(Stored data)
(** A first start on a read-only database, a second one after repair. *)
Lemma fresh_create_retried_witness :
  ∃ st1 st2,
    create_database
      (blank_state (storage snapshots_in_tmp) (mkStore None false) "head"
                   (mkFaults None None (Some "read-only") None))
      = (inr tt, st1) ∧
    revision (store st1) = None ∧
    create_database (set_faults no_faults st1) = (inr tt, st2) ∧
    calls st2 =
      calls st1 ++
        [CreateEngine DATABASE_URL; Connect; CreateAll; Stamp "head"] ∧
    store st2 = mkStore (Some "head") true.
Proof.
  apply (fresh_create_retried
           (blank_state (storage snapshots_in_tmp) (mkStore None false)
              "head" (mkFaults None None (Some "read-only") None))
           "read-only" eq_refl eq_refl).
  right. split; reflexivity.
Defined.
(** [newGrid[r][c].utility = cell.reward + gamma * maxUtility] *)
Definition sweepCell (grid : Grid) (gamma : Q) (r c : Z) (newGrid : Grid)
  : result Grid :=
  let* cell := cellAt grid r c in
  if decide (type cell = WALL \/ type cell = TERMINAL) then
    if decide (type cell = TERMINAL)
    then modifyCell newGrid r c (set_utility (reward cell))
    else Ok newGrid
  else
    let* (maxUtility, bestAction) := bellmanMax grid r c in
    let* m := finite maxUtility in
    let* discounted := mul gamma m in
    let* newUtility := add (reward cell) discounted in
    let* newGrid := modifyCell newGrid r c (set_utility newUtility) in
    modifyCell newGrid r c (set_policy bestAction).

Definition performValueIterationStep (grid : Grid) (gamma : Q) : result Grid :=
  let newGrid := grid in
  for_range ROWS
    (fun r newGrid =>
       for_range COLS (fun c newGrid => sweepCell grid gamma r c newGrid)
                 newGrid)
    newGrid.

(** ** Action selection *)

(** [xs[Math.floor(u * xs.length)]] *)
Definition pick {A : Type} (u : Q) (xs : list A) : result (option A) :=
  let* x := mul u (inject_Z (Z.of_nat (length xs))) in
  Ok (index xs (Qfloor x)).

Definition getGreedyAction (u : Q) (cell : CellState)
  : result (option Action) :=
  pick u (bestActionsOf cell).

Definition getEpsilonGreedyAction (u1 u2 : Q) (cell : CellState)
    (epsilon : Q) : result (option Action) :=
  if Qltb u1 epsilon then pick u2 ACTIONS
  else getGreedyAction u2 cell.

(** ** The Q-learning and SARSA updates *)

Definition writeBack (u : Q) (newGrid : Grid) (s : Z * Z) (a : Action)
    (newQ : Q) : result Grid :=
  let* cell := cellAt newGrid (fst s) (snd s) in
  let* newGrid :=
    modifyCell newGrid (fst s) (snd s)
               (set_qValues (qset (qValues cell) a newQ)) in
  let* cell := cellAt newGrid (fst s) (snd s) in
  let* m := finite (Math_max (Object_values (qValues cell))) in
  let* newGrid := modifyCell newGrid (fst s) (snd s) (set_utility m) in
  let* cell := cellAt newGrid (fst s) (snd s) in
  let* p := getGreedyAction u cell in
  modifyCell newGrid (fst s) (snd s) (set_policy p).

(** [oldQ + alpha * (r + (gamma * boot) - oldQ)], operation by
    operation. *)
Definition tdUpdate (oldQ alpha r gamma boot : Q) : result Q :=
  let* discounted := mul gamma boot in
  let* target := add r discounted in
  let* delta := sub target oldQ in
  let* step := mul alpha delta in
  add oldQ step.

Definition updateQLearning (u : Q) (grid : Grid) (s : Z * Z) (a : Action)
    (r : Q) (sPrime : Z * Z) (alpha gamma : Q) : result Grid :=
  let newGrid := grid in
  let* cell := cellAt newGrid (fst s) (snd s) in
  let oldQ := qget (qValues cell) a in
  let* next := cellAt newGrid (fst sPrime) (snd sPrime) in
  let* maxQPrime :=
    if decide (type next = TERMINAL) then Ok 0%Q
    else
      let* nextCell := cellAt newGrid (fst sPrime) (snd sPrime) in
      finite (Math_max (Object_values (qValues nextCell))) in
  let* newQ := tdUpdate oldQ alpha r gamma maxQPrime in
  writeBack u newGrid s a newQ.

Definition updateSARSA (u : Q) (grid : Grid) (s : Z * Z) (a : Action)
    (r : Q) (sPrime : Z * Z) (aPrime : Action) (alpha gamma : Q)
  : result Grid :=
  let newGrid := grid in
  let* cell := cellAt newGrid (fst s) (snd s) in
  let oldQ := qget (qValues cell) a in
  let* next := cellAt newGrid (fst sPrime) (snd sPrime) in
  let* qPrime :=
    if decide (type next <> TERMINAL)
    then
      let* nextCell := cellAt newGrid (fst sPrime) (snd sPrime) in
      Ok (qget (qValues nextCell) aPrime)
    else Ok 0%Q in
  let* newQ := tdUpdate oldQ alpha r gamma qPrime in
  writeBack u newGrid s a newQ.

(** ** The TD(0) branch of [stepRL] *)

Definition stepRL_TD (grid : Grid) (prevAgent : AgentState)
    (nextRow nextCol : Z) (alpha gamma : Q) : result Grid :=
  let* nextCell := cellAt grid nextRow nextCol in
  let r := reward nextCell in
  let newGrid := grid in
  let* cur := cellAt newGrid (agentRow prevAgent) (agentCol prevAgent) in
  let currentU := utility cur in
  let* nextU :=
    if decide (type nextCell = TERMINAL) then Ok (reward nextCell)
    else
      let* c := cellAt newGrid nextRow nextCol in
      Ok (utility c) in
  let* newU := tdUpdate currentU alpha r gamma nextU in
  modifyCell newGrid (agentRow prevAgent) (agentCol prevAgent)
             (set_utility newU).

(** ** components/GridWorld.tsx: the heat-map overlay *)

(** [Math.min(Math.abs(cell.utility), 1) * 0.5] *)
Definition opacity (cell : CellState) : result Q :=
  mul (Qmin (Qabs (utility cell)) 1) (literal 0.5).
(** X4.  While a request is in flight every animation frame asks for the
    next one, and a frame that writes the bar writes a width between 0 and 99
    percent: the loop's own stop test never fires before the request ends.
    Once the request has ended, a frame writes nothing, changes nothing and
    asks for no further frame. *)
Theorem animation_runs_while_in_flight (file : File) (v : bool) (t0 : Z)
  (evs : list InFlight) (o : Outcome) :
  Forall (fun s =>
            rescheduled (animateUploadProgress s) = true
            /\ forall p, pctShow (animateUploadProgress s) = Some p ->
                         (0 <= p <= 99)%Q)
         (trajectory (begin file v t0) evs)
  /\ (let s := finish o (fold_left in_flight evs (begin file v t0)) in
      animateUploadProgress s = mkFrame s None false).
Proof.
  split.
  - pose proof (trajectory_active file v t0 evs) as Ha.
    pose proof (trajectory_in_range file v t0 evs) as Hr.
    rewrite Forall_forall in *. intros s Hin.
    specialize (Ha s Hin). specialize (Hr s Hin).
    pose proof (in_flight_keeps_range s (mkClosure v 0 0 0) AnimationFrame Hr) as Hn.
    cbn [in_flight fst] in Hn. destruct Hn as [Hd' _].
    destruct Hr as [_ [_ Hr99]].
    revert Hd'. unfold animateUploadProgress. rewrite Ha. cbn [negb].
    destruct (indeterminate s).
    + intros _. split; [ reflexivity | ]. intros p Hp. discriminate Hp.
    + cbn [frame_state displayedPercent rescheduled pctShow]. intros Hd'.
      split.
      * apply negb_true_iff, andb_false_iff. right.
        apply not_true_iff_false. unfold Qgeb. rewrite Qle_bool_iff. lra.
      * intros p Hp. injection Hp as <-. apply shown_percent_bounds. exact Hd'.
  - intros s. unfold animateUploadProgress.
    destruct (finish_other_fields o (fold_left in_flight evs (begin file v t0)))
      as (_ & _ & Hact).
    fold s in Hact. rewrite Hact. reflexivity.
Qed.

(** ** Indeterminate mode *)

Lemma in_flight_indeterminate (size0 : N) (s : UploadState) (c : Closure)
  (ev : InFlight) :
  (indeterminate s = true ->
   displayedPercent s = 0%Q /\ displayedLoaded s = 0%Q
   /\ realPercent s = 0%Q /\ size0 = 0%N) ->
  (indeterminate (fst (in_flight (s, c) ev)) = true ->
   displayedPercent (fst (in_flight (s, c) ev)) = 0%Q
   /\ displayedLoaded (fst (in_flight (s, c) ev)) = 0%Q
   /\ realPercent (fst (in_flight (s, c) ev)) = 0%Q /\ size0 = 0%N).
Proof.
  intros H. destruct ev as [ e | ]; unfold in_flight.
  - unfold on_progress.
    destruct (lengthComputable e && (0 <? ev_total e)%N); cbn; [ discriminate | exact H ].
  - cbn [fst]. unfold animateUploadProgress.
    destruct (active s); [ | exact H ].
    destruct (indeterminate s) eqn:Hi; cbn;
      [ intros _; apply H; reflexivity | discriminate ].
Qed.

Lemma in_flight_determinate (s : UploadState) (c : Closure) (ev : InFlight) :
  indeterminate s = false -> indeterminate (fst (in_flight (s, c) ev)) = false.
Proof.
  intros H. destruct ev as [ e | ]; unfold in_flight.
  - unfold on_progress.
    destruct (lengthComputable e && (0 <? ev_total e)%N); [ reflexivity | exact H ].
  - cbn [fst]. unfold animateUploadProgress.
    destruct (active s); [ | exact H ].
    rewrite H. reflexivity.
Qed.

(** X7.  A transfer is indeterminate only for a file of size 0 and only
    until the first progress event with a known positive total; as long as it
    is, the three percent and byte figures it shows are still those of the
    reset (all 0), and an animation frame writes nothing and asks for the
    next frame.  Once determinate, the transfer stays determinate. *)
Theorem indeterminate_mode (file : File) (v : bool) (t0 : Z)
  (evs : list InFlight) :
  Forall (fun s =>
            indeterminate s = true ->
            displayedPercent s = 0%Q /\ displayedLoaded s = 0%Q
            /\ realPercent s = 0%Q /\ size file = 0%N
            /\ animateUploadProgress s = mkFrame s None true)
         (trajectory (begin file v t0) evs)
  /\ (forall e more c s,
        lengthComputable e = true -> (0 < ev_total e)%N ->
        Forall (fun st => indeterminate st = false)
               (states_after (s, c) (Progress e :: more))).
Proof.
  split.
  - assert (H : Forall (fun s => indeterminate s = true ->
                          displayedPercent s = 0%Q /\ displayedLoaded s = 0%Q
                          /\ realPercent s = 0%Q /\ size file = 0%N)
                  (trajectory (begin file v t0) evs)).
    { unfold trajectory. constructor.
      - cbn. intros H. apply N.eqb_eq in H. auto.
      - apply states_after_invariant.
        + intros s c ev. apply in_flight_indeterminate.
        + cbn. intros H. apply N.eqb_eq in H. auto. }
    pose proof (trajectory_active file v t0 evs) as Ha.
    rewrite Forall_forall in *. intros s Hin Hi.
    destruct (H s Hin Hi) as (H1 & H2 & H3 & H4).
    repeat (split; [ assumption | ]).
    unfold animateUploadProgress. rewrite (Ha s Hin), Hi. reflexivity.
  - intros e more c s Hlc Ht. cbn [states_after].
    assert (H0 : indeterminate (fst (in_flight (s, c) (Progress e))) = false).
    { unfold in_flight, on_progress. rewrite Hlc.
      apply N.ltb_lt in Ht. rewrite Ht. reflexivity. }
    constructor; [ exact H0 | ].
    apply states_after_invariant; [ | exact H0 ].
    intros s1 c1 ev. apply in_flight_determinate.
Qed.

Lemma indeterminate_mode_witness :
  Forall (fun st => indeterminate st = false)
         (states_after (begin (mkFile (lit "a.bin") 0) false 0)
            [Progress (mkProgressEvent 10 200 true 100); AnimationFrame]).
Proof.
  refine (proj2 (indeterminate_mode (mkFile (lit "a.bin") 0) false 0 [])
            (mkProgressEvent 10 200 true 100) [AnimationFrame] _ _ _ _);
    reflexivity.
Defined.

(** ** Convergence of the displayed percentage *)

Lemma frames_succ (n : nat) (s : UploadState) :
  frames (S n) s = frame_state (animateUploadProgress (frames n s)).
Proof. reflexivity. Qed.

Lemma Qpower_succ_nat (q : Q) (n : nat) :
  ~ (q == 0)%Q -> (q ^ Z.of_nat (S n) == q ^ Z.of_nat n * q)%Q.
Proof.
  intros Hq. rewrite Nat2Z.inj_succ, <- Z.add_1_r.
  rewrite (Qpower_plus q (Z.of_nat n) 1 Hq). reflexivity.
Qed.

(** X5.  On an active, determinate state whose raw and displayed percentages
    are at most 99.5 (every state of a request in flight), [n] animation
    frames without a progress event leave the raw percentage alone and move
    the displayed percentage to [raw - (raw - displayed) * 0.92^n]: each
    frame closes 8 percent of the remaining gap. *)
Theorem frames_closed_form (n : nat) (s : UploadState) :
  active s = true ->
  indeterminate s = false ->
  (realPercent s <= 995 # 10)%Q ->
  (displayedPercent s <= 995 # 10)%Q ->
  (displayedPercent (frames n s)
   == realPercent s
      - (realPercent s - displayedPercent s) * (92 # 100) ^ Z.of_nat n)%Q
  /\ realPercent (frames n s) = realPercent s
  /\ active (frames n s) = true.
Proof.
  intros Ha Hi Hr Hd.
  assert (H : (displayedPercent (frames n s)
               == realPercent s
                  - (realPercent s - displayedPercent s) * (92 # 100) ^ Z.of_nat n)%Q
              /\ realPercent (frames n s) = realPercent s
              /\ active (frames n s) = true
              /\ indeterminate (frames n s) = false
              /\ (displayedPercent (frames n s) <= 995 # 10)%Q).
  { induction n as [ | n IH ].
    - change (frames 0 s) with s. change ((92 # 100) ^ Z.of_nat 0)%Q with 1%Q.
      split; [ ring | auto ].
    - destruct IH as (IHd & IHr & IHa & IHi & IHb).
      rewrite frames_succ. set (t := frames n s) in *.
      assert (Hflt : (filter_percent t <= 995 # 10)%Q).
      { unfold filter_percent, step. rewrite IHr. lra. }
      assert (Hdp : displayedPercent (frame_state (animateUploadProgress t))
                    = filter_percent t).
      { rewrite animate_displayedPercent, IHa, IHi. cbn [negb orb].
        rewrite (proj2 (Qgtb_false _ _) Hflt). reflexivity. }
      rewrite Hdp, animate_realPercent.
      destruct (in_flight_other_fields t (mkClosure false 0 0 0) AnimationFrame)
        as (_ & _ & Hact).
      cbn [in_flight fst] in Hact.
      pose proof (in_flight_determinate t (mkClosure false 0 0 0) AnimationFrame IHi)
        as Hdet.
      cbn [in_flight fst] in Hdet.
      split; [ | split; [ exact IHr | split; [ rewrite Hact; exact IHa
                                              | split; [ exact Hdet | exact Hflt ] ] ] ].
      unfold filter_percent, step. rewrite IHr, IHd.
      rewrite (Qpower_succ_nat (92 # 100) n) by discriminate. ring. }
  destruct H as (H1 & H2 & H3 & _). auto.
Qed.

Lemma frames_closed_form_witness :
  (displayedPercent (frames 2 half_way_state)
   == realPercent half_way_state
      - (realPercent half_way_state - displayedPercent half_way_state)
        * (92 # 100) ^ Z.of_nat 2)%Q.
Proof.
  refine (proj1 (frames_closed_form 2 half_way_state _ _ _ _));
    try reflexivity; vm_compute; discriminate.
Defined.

[Problem details]: In the data above, start at the line that has "let* (maxUtility, bestAction)", stop after the line that has "add oldQ step.", and print every line in between exactly as it stands.

[Exercise result]:
    let* (maxUtility, bestAction) := bellmanMax grid r c in
    let* m := finite maxUtility in
    let* discounted := mul gamma m in
    let* newUtility := add (reward cell) discounted in
    let* newGrid := modifyCell newGrid r c (set_utility newUtility) in
    modifyCell newGrid r c (set_policy bestAction).

Definition performValueIterationStep (grid : Grid) (gamma : Q) : result Grid :=
  let newGrid := grid in
  for_range ROWS
    (fun r newGrid =>
       for_range COLS (fun c newGrid => sweepCell grid gamma r c newGrid)
                 newGrid)
    newGrid.

(** ** Action selection *)

(** [xs[Math.floor(u * xs.length)]] *)
Definition pick {A : Type} (u : Q) (xs : list A) : result (option A) :=
  let* x := mul u (inject_Z (Z.of_nat (length xs))) in
  Ok (index xs (Qfloor x)).

Definition getGreedyAction (u : Q) (cell : CellState)
  : result (option Action) :=
  pick u (bestActionsOf cell).

Definition getEpsilonGreedyAction (u1 u2 : Q) (cell : CellState)
    (epsilon : Q) : result (option Action) :=
  if Qltb u1 epsilon then pick u2 ACTIONS
  else getGreedyAction u2 cell.

(** ** The Q-learning and SARSA updates *)

Definition writeBack (u : Q) (newGrid : Grid) (s : Z * Z) (a : Action)
    (newQ : Q) : result Grid :=
  let* cell := cellAt newGrid (fst s) (snd s) in
  let* newGrid :=
    modifyCell newGrid (fst s) (snd s)
               (set_qValues (qset (qValues cell) a newQ)) in
  let* cell := cellAt newGrid (fst s) (snd s) in
  let* m := finite (Math_max (Object_values (qValues cell))) in
  let* newGrid := modifyCell newGrid (fst s) (snd s) (set_utility m) in
  let* cell := cellAt newGrid (fst s) (snd s) in
  let* p := getGreedyAction u cell in
  modifyCell newGrid (fst s) (snd s) (set_policy p).

(** [oldQ + alpha * (r + (gamma * boot) - oldQ)], operation by
    operation. *)
Definition tdUpdate (oldQ alpha r gamma boot : Q) : result Q :=
  let* discounted := mul gamma boot in
  let* target := add r discounted in
  let* delta := sub target oldQ in
  let* step := mul alpha delta in
  add oldQ step.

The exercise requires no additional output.